* **Work request**
Write out again, please, the records below from the first line to the line holding "responses of the", inclusive, and nothing else.
-------- Available data --------
(* ===== verification/Browser.v ===== *)
(** * Browser: the state the script reads and writes

    What [src/script.js] touches outside its own fields: the console, the
    responses of the two [fetch] calls, the elements of the page it looks up
    by id or class, the timer of [setTimeout] and the images the browser is
    loading. The fields of the [ImageGenerator] instance ([generator]) and
    all of these together form the [world] the methods transform.

    The page's markup is not part of the sources: the model takes every
    [.folder-btn] to carry a [data-folder] attribute and the five elements
    looked up by id to exist, and leaves their initial content open. *)

From S2P Require Import Prelude.

(** ** Exceptions *)

(** The exceptions the script can meet. *)
Inductive js_error : Type :=
  | NetworkFailure
      (* [fetch] rejected *)
  | HttpError (status : nat) (statusText : string)
      (* [new Error(`HTTP ${status}: ${statusText}`)], lines 42 and 67 *)
  | JsonSyntaxError
      (* [response.json()] rejected *)
  | TypeErrorUndefined (property : string)
      (* a property read on [undefined] *)
  | TypeErrorNull (property : string)
      (* a property read on [null]: only a body of another shape than the
         documented one leads to it, see [Raw] *)
  | TypeErrorPrimitive
      (* the conversion of an object whose own [toString] is no function
         to a string or a number: only such a body leads to it, see
         [Json] *).

(** The message of the [Error] built at lines 42 and 67. *)
Definition http_message (status : nat) (statusText : string) : string :=
  "HTTP " +:+ pretty status +:+ ": " +:+ statusText.

(** ** The console *)

Inductive log_level : Type := LogInfo | LogWarn | LogError.

Inductive log_arg : Type :=
  | LStr (s : string)
  | LErr (e : js_error).

(** One call of [console.log], [console.warn] or [console.error]. *)
Record log_entry : Type := LogEntry {
  log_lvl : log_level;
  log_args : list log_arg;
}.

(** ** Fetched resources *)

(** What [await response.json()] gives. *)
Inductive json_body (A : Type) : Type :=
  | BodyInvalid
  | BodyJson (data : A).
Arguments BodyInvalid {A}.
Arguments BodyJson {A} data.

(** What [await fetch(url)] gives, with the body read later. *)
Inductive fetch_outcome (A : Type) : Type :=
  | FetchRejected
  | FetchResponse (ok : bool) (status : nat) (statusText : string)
      (body : json_body A).
Arguments FetchRejected {A}.
Arguments FetchResponse {A} ok status statusText body.

(** [images-manifest.json]: folder name to file names. *)
Abbreviation manifest := (gmap string (list string)).

(** [captions.json]: the value of [data.captions], [None] when [data] has
    no such property (or is [null]). *)
Abbreviation captions_json := (option (list string)).

(** ** The instance fields *)

Record generator : Type := Generator {
  currentFolder : string;
  captions : list string;
  imageManifest : manifest;
}.

(** ** The page *)

(** A [.folder-btn] element: its [data-folder] and whether its class list
    holds [active]. *)
Record folder_btn : Type := FolderBtn {
  data_folder : string;
  active : bool;
}.

(** The elements the script reads and writes. An [onload] or [onerror]
    handler of [#random-image] is a closure over [imagePath] (lines 167
    and 173): the field holds the captured path. *)
Record dom : Type := Dom {
  folder_btns : list folder_btn;
  placeholder_innerHTML : string;   (* #image-placeholder *)
  placeholder_hidden : bool;
  image_hidden : bool;              (* #random-image *)
  image_src : string;
  image_alt : string;
  image_onload : option string;
  image_onerror : option string;
  caption_text : string;            (* #caption-text *)
  source_text : string;             (* #image-source *)
}.

(** ** The world *)

Record world : Type := World {
  app : generator;
  page : dom;
  console : list log_entry;
  (* the click listeners of lines 86-96 are registered *)
  wired : bool;
  (* the [setTimeout] of line 99 has not fired yet *)
  timer : bool;
  (* the test images of line 160 still loading, by their [src] *)
  probes : list string;
  (* the load [#random-image] started when its [src] was last set *)
  image_load : option string;
}.

#[export] Instance js_error_eq_dec : EqDecision js_error.
Proof. solve_decision. Defined.
#[export] Instance log_level_eq_dec : EqDecision log_level.
Proof. solve_decision. Defined.
#[export] Instance log_arg_eq_dec : EqDecision log_arg.
Proof. solve_decision. Defined.
#[export] Instance log_entry_eq_dec : EqDecision log_entry.
Proof. solve_decision. Defined.
#[export] Instance generator_eq_dec : EqDecision generator.
Proof. solve_decision. Defined.
#[export] Instance folder_btn_eq_dec : EqDecision folder_btn.
Proof. solve_decision. Defined.
#[export] Instance dom_eq_dec : EqDecision dom.
Proof. solve_decision. Defined.
#[export] Instance world_eq_dec : EqDecision world.
Proof. solve_decision. Defined.

(** ** Assignments to one field *)

Definition set_currentFolder (f : string) (g : generator) : generator :=
  Generator f (captions g) (imageManifest g).

Definition set_captions (cs : list string) (g : generator) : generator :=
  Generator (currentFolder g) cs (imageManifest g).

Definition set_imageManifest (m : manifest) (g : generator) : generator :=
  Generator (currentFolder g) (captions g) m.

Definition set_folder_btns (bs : list folder_btn) (d : dom) : dom :=
  Dom bs (placeholder_innerHTML d) (placeholder_hidden d) (image_hidden d)
    (image_src d) (image_alt d) (image_onload d) (image_onerror d)
    (caption_text d) (source_text d).

Definition set_placeholder_innerHTML (h : string) (d : dom) : dom :=
  Dom (folder_btns d) h (placeholder_hidden d) (image_hidden d)
    (image_src d) (image_alt d) (image_onload d) (image_onerror d)
    (caption_text d) (source_text d).

Definition set_placeholder_hidden (b : bool) (d : dom) : dom :=
  Dom (folder_btns d) (placeholder_innerHTML d) b (image_hidden d)
    (image_src d) (image_alt d) (image_onload d) (image_onerror d)
    (caption_text d) (source_text d).

Definition set_image_hidden (b : bool) (d : dom) : dom :=
  Dom (folder_btns d) (placeholder_innerHTML d) (placeholder_hidden d) b
    (image_src d) (image_alt d) (image_onload d) (image_onerror d)
    (caption_text d) (source_text d).

Definition set_image_src (s : string) (d : dom) : dom :=
  Dom (folder_btns d) (placeholder_innerHTML d) (placeholder_hidden d)
    (image_hidden d) s (image_alt d) (image_onload d) (image_onerror d)
    (caption_text d) (source_text d).

Definition set_image_alt (s : string) (d : dom) : dom :=
  Dom (folder_btns d) (placeholder_innerHTML d) (placeholder_hidden d)
    (image_hidden d) (image_src d) s (image_onload d) (image_onerror d)
    (caption_text d) (source_text d).

Definition set_image_onload (h : option string) (d : dom) : dom :=
  Dom (folder_btns d) (placeholder_innerHTML d) (placeholder_hidden d)
    (image_hidden d) (image_src d) (image_alt d) h (image_onerror d)
    (caption_text d) (source_text d).

Definition set_image_onerror (h : option string) (d : dom) : dom :=
  Dom (folder_btns d) (placeholder_innerHTML d) (placeholder_hidden d)
    (image_hidden d) (image_src d) (image_alt d) (image_onload d) h
    (caption_text d) (source_text d).

Definition set_caption_text (s : string) (d : dom) : dom :=
  Dom (folder_btns d) (placeholder_innerHTML d) (placeholder_hidden d)
    (image_hidden d) (image_src d) (image_alt d) (image_onload d)
    (image_onerror d) s (source_text d).

Definition set_source_text (s : string) (d : dom) : dom :=
  Dom (folder_btns d) (placeholder_innerHTML d) (placeholder_hidden d)
    (image_hidden d) (image_src d) (image_alt d) (image_onload d)
    (image_onerror d) (caption_text d) s.

Definition upd_app (f : generator → generator) (w : world) : world :=
  World (f (app w)) (page w) (console w) (wired w) (timer w) (probes w)
    (image_load w).

Definition upd_page (f : dom → dom) (w : world) : world :=
  World (app w) (f (page w)) (console w) (wired w) (timer w) (probes w)
    (image_load w).

Definition set_wired (b : bool) (w : world) : world :=
  World (app w) (page w) (console w) b (timer w) (probes w) (image_load w).

Definition set_timer (b : bool) (w : world) : world :=
  World (app w) (page w) (console w) (wired w) b (probes w) (image_load w).

Definition set_probes (ps : list string) (w : world) : world :=
  World (app w) (page w) (console w) (wired w) (timer w) ps (image_load w).

Definition set_image_load (l : option string) (w : world) : world :=
  World (app w) (page w) (console w) (wired w) (timer w) (probes w) l.

(** [console.log(...)], [console.warn(...)], [console.error(...)]: the
    entry is appended to the console. *)
Definition console_write (lvl : log_level) (args : list log_arg) (w : world)
    : world :=
  World (app w) (page w) (console w ++ [LogEntry lvl args]) (wired w)
    (timer w) (probes w) (image_load w).

(** ** The views of a world the theorems speak about *)

(** Everything but the console. Two worlds with the same [silent] part differ
    only in what was logged. *)
Definition silent (w : world) : world :=
  World (app w) (page w) [] (wired w) (timer w) (probes w) (image_load w).

(** Two worlds are the same up to the console. *)
Definition quiet_eq (w1 w2 : world) : Prop := silent w1 = silent w2.

Infix "≈" := quiet_eq (at level 70) : js_scope.

(** The folders of the buttons marked [active]. *)
Definition active_folders (d : dom) : list string :=
  data_folder <$> filter (λ b, active b = true) (folder_btns d).

(** ** A page to run the methods on *)

(** The manifest of the end-to-end example: two images for [Lilia], none
    for [Leylah], one for [Roxy]. *)
Definition demo_manifest : manifest :=
  {[ "Lilia" := ["a.jpg"; "b.jpg"]; "Leylah" := []; "Roxy" := ["c.jpg"] ]}.

(** A page with the four buttons, nothing shown and the image hidden. *)
Definition demo_page : dom :=
  Dom [FolderBtn "Lilia" false; FolderBtn "Leylah" false;
       FolderBtn "Roxy" false; FolderBtn "random" false]
    "" false true "" "" None None "" "".

(** An application that is initialized and has shown nothing yet. *)
Definition demo_world : world :=
  World (Generator "Lilia" ["Hi"] demo_manifest) demo_page [] true false []
    None.

(** ** Equality up to the console *)

#[export] Instance quiet_eq_equivalence : Equivalence quiet_eq.
Proof.
  split; [by intros ? | by intros ?? | intros ??? H1 H2].
  rw /quiet_eq in H1, H2 |- *. congruence.
Qed.

#[export] Instance quiet_eq_dec w1 w2 : Decision (w1 ≈ w2).
Proof. rw /quiet_eq. apply _. Defined.

Lemma silent_console_write lvl args w :
  silent (console_write lvl args w) = silent w.
Proof. done. Qed.

Lemma silent_idemp w : silent (silent w) = silent w.
Proof. done. Qed.

(** A write to the console is invisible up to the console. *)
Lemma console_write_quiet lvl args w : console_write lvl args w ≈ w.
Proof. done. Qed.

Lemma silent_quiet w : silent w ≈ w.
Proof. done. Qed.

(** Every field but the console is the same in worlds that are. *)
#[export] Instance app_proper : Proper (quiet_eq ==> eq) app.
Proof. intros w1 w2 H. by apply (f_equal app) in H. Qed.
#[export] Instance page_proper : Proper (quiet_eq ==> eq) page.
Proof. intros w1 w2 H. by apply (f_equal page) in H. Qed.
#[export] Instance wired_proper : Proper (quiet_eq ==> eq) wired.
Proof. intros w1 w2 H. by apply (f_equal wired) in H. Qed.
#[export] Instance timer_proper : Proper (quiet_eq ==> eq) timer.
Proof. intros w1 w2 H. by apply (f_equal timer) in H. Qed.
#[export] Instance probes_proper : Proper (quiet_eq ==> eq) probes.
Proof. intros w1 w2 H. by apply (f_equal probes) in H. Qed.
#[export] Instance image_load_proper : Proper (quiet_eq ==> eq) image_load.
Proof. intros w1 w2 H. by apply (f_equal image_load) in H. Qed.

(** The assignments respect it. *)
Lemma quiet_eq_fields w1 w2 :
  w1 ≈ w2 ↔
    app w1 = app w2 ∧ page w1 = page w2 ∧ wired w1 = wired w2 ∧
    timer w1 = timer w2 ∧ probes w1 = probes w2 ∧
    image_load w1 = image_load w2.
Proof.
  split; [by intros H; rewrite H|].
  destruct w1, w2. rw /quiet_eq /silent /=.
  by intros (-> & -> & -> & -> & -> & ->).
Qed.

(** An operation that reads and writes no console respects [≈]. *)
Ltac solve_quiet_proper :=
  intros ?? (? & ? & ? & ? & ? & ?)%quiet_eq_fields;
  apply quiet_eq_fields; simpl; split_and!; congruence.

#[export] Instance upd_app_proper f : Proper (quiet_eq ==> quiet_eq) (upd_app f).
Proof. solve_quiet_proper. Qed.
#[export] Instance upd_page_proper f :
  Proper (quiet_eq ==> quiet_eq) (upd_page f).
Proof. solve_quiet_proper. Qed.
#[export] Instance set_wired_proper b :
  Proper (quiet_eq ==> quiet_eq) (set_wired b).
Proof. solve_quiet_proper. Qed.
#[export] Instance set_timer_proper b :
  Proper (quiet_eq ==> quiet_eq) (set_timer b).
Proof. solve_quiet_proper. Qed.
#[export] Instance set_probes_proper ps :
  Proper (quiet_eq ==> quiet_eq) (set_probes ps).
Proof. solve_quiet_proper. Qed.
#[export] Instance set_image_load_proper l :
  Proper (quiet_eq ==> quiet_eq) (set_image_load l).
Proof. solve_quiet_proper. Qed.
#[export] Instance console_write_proper lvl args :
  Proper (quiet_eq ==> quiet_eq) (console_write lvl args).
Proof. intros w1 w2 H. by rw !console_write_quiet. Qed.

(** ** The console *)

Lemma console_write_app lvl args w :
  app (console_write lvl args w) = app w.
Proof. done. Qed.

Lemma console_write_page lvl args w :
  page (console_write lvl args w) = page w.
Proof. done. Qed.

Lemma console_write_length lvl args w :
  length (console (console_write lvl args w)) = S (length (console w)).
Proof. rw /= length_app /=. lia. Qed.

(** The console only grows: the entries written before stay a prefix. *)
Lemma console_write_prefix lvl args w :
  console w `prefix_of` console (console_write lvl args w).
Proof. by apply prefix_app_r. Qed.

(** A method that only writes to the console a few times extends it. *)
Ltac solve_console :=
  simpl; first [done | rewrite <- ?(assoc_L (++)); by apply prefix_app_r].

#[export] Hint Rewrite silent_console_write console_write_app
  console_write_page : js_run.
#[export] Hint Resolve console_write_prefix : js.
--------
* **Answer box**
(* ===== verification/Browser.v ===== *)
(** * Browser: the state the script reads and writes

    What [src/script.js] touches outside its own fields: the console, the
    responses of the two [fetch] calls, the elements of the page it looks up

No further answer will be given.